バンクマン‐フリード氏がよく知っているように、FTXの財務には、彼自身が取引所から顧客資金を不正に流用したために生じた数十億ドル規模の欠陥があったにもかかわらず、2022年11月のFTXの破綻まで、不正に流用された顧客資金を自分の投資、買収、選挙献金の支払いに使い続けた。


FTXは法案を議会や規制当局が可決することを望んでいた

検察側は、同氏が献金で特に民主党と共和党の両方を標的にしたことを指摘し、FTXが米国で顧客からの預金を受け入れ、継続的に成長できるような法案を議会や規制当局が可決することを望んでいたと述べている。

検察当局は以前、同氏を選挙資金法違反で起訴していたが、バハマが12月に同氏を身柄送還する際の協定にこの容疑は含まれていないと米国に伝えたため、起訴を取り下げている。今回の起訴は、FTXの法的破綻の最新章であり、FTXは同氏を200億ドル(約2.9兆円)以上の億万長者にした巨大な仮想通貨取引所であったが、自社のFTTトークンの売り浴びせが引き金となった流動性危機の後、11月に破綻し破産を申請している。

違法取引疑惑による起訴

破綻直後にFTXとアラメダ社間の違法な取引に関する疑惑が浮上し、12月に同氏はバハマで逮捕され、電信詐欺、マネーロンダリング(資金洗浄)の共謀、証券詐欺の共謀、米国選挙資金法違反の共謀などの容疑で起訴されている。

容疑の中心は、アラメダ社の負債返済と政治献金目的で顧客から金を巻き上げ、アラメダ社につぎ込んでいたというものであり、FTXの財務状況について顧客を欺いたとして告発された。さらに2023年7月、バハマは米国政府に対し、身柄引き渡し協定に含まれていないとして、選挙資金規正法違反など、起訴された罪状の一部について同氏を起訴しないよう要請したとのこと。

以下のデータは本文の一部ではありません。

(* ===== verification/Prelude.v ===== *)
(** * Verification of the io_uring runtime

    A C++ server runtime on Linux io_uring, with modules for game servers, HTTP
    servers and a TCP proxy.  A worker thread owns a ring and the connections
    (sessions) accepted on it.  Completions are dispatched to the session they
    belong to; the session hands received bytes to the protocol on top of it
    (length-prefixed game packets or HTTP) and sends buffers from a pooled
    allocator through a bounded queue, one batch in flight at a time.
    Application work that must not race runs through serializing job queues,
    which worker threads take from a global queue.

    Programs built on it, and modelled here: a file drop application, the server of
    a video activity (HTTP, WebSocket and downloads), a dungeon game server, a
    webhook inbox, a status server and the configuration of a reverse proxy.

    ** Which file models what

    - Prelude: machine integers as [Z] with their wrap-around written out,
      bytes, bounds-checked memory, the closure of a step relation, tactics and
      hint databases.
    - Types: the error enumerations (core/Error.h) and [std::expected].
    - Text: the parts of [std::string_view] and [<charconv>] the code uses.
    - RecvBuffer: core/RecvBuffer.h over explicit memory, and the class
      [ReassemblyBuffer] its clients rely on.
    - PacketSession: modules/game/PacketSession.cpp and game/PacketBuilder.h,
      proved against [ReassemblyBuffer].
    - SendBuffer: core/SendBuffer.h, the pool with its chunks, over memory.
    - SendQueue: core/SendQueue.h, a function per method.
    - MpscQueue: core/MpscQueue.h, a step per atomic access, any number of
      producers and one consumer.
    - JobQueue: runtime/job/*.cpp, a step per access to the count and the queue;
      modules [GlobalQueue] and [JobTimer].
    - Session and SessionProofs: runtime/io/Session.cpp, SessionSend.cpp and
      their headers, one function per method on the owner thread, driven by the
      completions of the ring and by calls of an arbitrary application.
    - HttpRequest: web/HttpRequest.h and web/HttpMethod.h.
    - RadixTree: modules/web/RadixTree.cpp.
    - HttpResponse: modules/web/HttpResponse.cpp and web/HttpStatus.h, over the
      pool of SendBuffer.
    - HttpParser: modules/web/HttpParser.cpp; llhttp is a parameter.
    - Router: modules/web/Router.cpp over RadixTree and HttpResponse.
    - HttpSession and HttpSessionProofs: modules/web/HttpSession*.cpp and
      RouterDeferred.cpp over all of these and the class [BaseSession], the
      contract of the base class.
    - RingBuffer, Ring and Wakeup: runtime/ring/*.cpp.  RingBuffer is the ring of
      provided buffers over the class [BufRing]; Ring has the preparation of
      requests, submission and dispatch over the class [Uring], and the contract
      [handlers_ok] of event handlers; Wakeup interleaves the thread of a ring with
      threads that post tasks to it.
    - Listener: runtime/io/Listener.cpp, as event handlers on Ring.
    - Worker: runtime/io/Worker.cpp, WorkerPool.cpp and SessionManager.cpp.
    - Rooms: modules/game/PlayerRegistry.cpp, Room.cpp (jobs on JobQueue) and
      RoomManager.cpp.
    - Hls: modules/media/Hls.cpp.
    - ProxyBridge: modules/proxy/ProxyBridge.cpp and the plain peers of
      ProxySessions.cpp; the nested callbacks are a stack of frames.
    - ProxyConnector: modules/proxy/ProxyConnector.cpp and
      TcpProxyServer::StartConnector.
    - ProxyServer: routing, start, stop, reload and metrics text of
      modules/proxy/TcpProxyServer.cpp.
    - ProxyTls: the TLS peers of ProxySessions.cpp over the class [OpenSSL].
    - ProxyMetrics: the metrics text of TcpProxyServer.cpp, the thread that puts it
      into a file, and the draining of connections (TcpProxyServerWorker.cpp).
    - Acme and AcmeServer: modules/proxy/AcmeChallengeSession.cpp over
      [ReassemblyBuffer], and AcmeHttpChallengeServer.cpp over Worker.
    - WebServer: modules/web/WebServer.cpp and WebServerWorker.cpp over Worker.
    - CpuAffinity and Logging: runtime/common/CpuAffinity.cpp and
      modules/observability/Logging.cpp.

    The programs, under app/:

    - Paths: the parts of [std::filesystem::path] they use.
    - DropMeta, DropStore and DropStoreProofs: examples/web/dropapp, the texts and
      names, then the uploads with their asynchronous writes over a file system.
    - WebSocket: the frames of activity-server/src/ActivitySession.cpp.
    - ActivityText, ActivityHub, ActivityServer and ActivityProofs:
      activity-server/src, the texts, the shared state, and the sessions and
      download threads as steps.
    - Dungeon, DungeonRegions and DungeonProofs: dungeon_generator.cpp of
      examples/game/dungeon_full_server/src/game, and why its maps are connected.
    - Float32: the [float] of the game code.
    - AStar: the path search of bot_manager.cpp.  DungeonBots: the rest of that file
      and the tick of a room.
    - DungeonRoom: room.cpp with the combat, party and chat systems, the projectiles
      and the handlers of packets in a room.  DungeonRoomProofs: what holds in it.
    - Outbox: net/outbound_mailbox.cpp.
    - DungeonServer and DungeonServerProofs: accounts, session states, players and the
      room manager, with the sessions, rooms and workers of a server as steps.
    - ProxyConfig: examples/proxy/tcp_reverse_proxy/src/TcpReverseProxyConfig.cpp.
    - Inbox: examples/web/webhook_inbox/src/main.cpp.
    - StatusJson and StatusServer: examples/web/status_server/src/main.cpp, its JSON
      checker with a grammar, and the rest.

    A comment "Source: file:lines, symbol" before a definition names the code it
    translates.  Source names are kept; a leading [None] of an [option] result is
    undefined behaviour (an access outside an allocation, a null or dangling
    pointer, pointer arithmetic across objects) or, where a definition says so,
    exhausted fuel.

    ** What the theorems show

    - Bytes are neither lost, duplicated nor reordered: by a session in either
      direction ([session_send_order], [session_recv_order]), by the send queue
      ([send_queue_fifo]), after a partial send ([AdvanceSendState_exact]), by
      packet framing however the stream is cut ([feed_parse],
      [stream_roundtrip], [Build_feed]), by the queues between threads
      ([mpsc_linearizable], [job_queue_serialized], [posted_tasks_fifo]), by
      chunked and streamed responses ([BuildBuffers_wire], [body_stream_exact]), by
      the proxy in either direction ([bridge_fifo]); over TLS they stay in order, and
      none is lost unless OpenSSL asked for a write to be retried ([tls_streams]).
    - Resources are safe: a session is released once and only when the kernel
      owes it no completion ([session_release_safe]);
      pool buffers are private while sizes do not wrap and releases are not interleaved
      with allocations ([run_ops_refines], [Allocate_available]); the
      parser never holds more than its limits ([parser_limits]).
    - The ring: every completion is handled once and in order ([Dispatch_stream]);
      an event lives until its last completion and not longer, for handlers that
      keep the contract ([event_lifetime]); every receive buffer is the kernel's or
      the program's ([ring_buffer_partition]); user data names an event, a task or
      the wake-up without confusion ([user_data_roundtrip]).
    - The listener keeps that contract, its events are those of the requests the kernel
      holds, it has at most one accept request, loses no accepted descriptor and keeps the session limit ([listener_sound]); workers
      and pools start and stop as wholes ([worker_lifecycle], [pool_start]) and run
      what was posted ([worker_runs_posted]).
    - Upstream connection attempts are finished, closed and counted once
      ([connectors_sound]); a running proxy can route every connection
      ([running_server_routes], [HostnameMatches_spec]); its metrics file is a whole
      JSON document at every moment ([metrics_whole]), and stopping it returns
      ([stop_returns], [drain_returns]).
    - Rooms and players: the registry's two indexes are one table
      ([registry_refines]), a room is changed by one job at a time ([room_serial]),
      identifiers are fresh ([CreateRoom_fresh]).
    - Nothing stalls: [no_lost_wakeup], [session_no_stall], [send_queue_registration],
      [job_queue_one_token], [Execute_runs_all], [mpsc_drain_complete].
    - Routing refines a table of patterns searched in priority order
      ([Match_refines_table], [Match_params], [Dispatch_selects]); every request
      is handed an answer or deferred ([request_answered], [Send_once]), a challenge
      once and from below the web root ([acme_one_answer], [acme_confined]) by a server that starts
      and stops cleanly ([acme_server_lifecycle]).
    - Encodings round-trip: response heads against a reference parser
      ([Build_framing]), requests against their events ([message_delivered]),
      queries, cookies and lengths ([query_roundtrip], [Cookie_first],
      [ContentLength_decimal]), playlist URLs ([ProxyHlsUrl_roundtrip],
      [RewriteHlsManifest_proxies]), JSON strings ([JsonEscape_roundtrip]).
    - A web server starts as a whole or not at all ([web_server_lifecycle]) and
      answers a connection it refuses ([rejected_answered]); workers are placed on
      distinct cores while there are any ([workers_spread]).
    - With a submission batch of 1, the drop application stores under a final name
      exactly what was uploaded ([uploads_exact]), answers each request once and with
      what happened ([uploads_answered]) and leaves nothing behind
      ([uploads_resources]); it reads its records back ([meta_roundtrip]).  With larger
      batches it need not ([stale_descriptor_write]).
    - The activity server plays what a simple player would ([playback_refines]),
      settles every download ([downloads_settle]), takes frames however they are cut
      ([ws_frames_delivered]), serves files and ranges of them ([file_served]) and
      gives the shell the words it means ([shell_commands]).
    - The dungeon: a map is one region ([dungeon_connected], [regions_are_components])
      in which the search finds shortest ways ([bots_find_their_way]); messages leave
      in order and in turns ([outbox_fifo_fair]); a room stays in order
      ([room_in_order]); a client shows the players and items of its room
      ([clients_see_their_rooms]); nobody plays as a player whose password he has not
      given ([only_owners_play]).
    - The inbox has after a start what it had before ([inbox_reopens]); the proxy
      reads the routes that were written ([routes_read_back]) and gives its queues
      limits that are in order ([watermarks_ordered]).
    - The status server's checker accepts exactly the JSON texts ([validator_exact]),
      what it answers is one ([status_json_valid]), and it reads the snapshots of a
      proxy as they were written and nothing less ([status_reads_proxy]).
    - Loops end: [session_total], [Feed_total], [bridge_calls_return],
      [tls_calls_return], [WaitForZeroSessions_returns] and the fuel bounds below.
    - Some theorems exhibit behaviour the code does not intend:
      [release_race_overlap], [Open_overflow], [oversize_request_leaks],
      [flush_loses_drained_batch], [wildcard_trailing_slash],
      [trailing_slash_route_lost], [allow_header_incomplete],
      [pipelined_response_interleaves], [send_file_double_close],
      [Feed_after_stop], [Available_counts_returns],
      [RunOnRing_failed_submit_dangles], [failed_Start_leaves_socket],
      [GetWorker_shifted], [resume_after_nested_high], [payload_overtakes],
      [want_drops_payload], [too_large_repeats], [dot_tokens_valid],
      [stale_descriptor_write], [expires_at_lost], [negative_length_spins],
      [curl_config_line], [ytdlp_option], [sibling_served], [early_frame_lost],
      [sync_ignored], [stale_state], [removal_unheard], [stream_replaced],
      [header_deletes_event], [removal_forgotten], [type_hides_source],
      [truncated_snapshot], [name_hides_count], [form_feed_valid].

    ** Fuel

    Loops that are not structural take fuel.  PacketSession.OnRecv, Feed, the
    field loops of HttpRequest, split_loop, BuildBuffers and the stream pumps
    consume at least one byte per iteration, so their fuel is the input length
    (plus one); the theorems that state their results show it is enough.  The
    session's callbacks nest to the depth the application chooses: its theorems
    hold for every fuel and [session_total] gives one that is enough for an
    application that makes finitely many calls.  For the calls nested in a proxy
    pair and for those of a TLS session, [bridge_calls_return] and
    [tls_calls_return] show that enough fuel exists; in the latter the result does
    not depend on it.

    In the programs: the loops over queries, cookies, playlists, replacements and
    WebSocket frames consume input at each round and take its length; the JSON checker
    takes two rounds per character ([validator_exact]); the flood
    fill, the number of cells; marking and connecting rooms, and the next free number
    of a room, the number of rooms; the path search, five rounds per cell and two more
    ([bots_find_their_way] shows that it returns), and the way back, its cost.

    ** What is not modelled

    In the library: the creation of OpenSSL contexts, signal handlers and thread names,
    profiling, the remote address of a session and the posting of calls between
    threads, floating-point parameters, log output, and the allocation hint
    EstimateSegmentCount.  Memory accesses of the lock-free queues are sequentially
    consistent.

    In the programs: their main functions and the reading of the environment (but for
    ProxyConfig), routes that only list or serve static files in dropapp and
    webhook_inbox, and in the dungeon server the SQLite database, the loops of the
    workers, when empty rooms are removed, the colours and ranges of lights, and the
    protocol buffers, whose messages are values; in the status server, its HTML.  Not
    at all: file_store_server and the small examples and benchmarks, which are handlers
    over the modules above, vendored code, tools and tests. *)

(** * Shared vocabulary

    Machine integers as [Z] with explicit wrap-around, byte strings, raw
    memory with bounds-checked access, the closure of a step relation, and
    the tactics and hint databases the component files use. *)

From Stdlib Require Export ZArith Lia Ascii String.
From stdpp Require Export base option list gmap strings.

一方、同氏は、目撃者を改ざんした疑いで保釈条件に違反したとする金曜の判事の判決を受け、ブルックリンのメトロポリタン拘置所に拘留されている。同氏は、元恋人でアラメダ社の元CEOキャロライン・エリソン(Caroline Ellison)氏に関する情報をニューヨーク・タイムズ紙に流したとされており、裁判所は、エリソン氏の信用を失墜させようとしたものだと判断。これにより、同氏はカリフォルニア州パロアルトにある数百万ドルの豪邸ではなく、拘置所で裁判を待つことになる。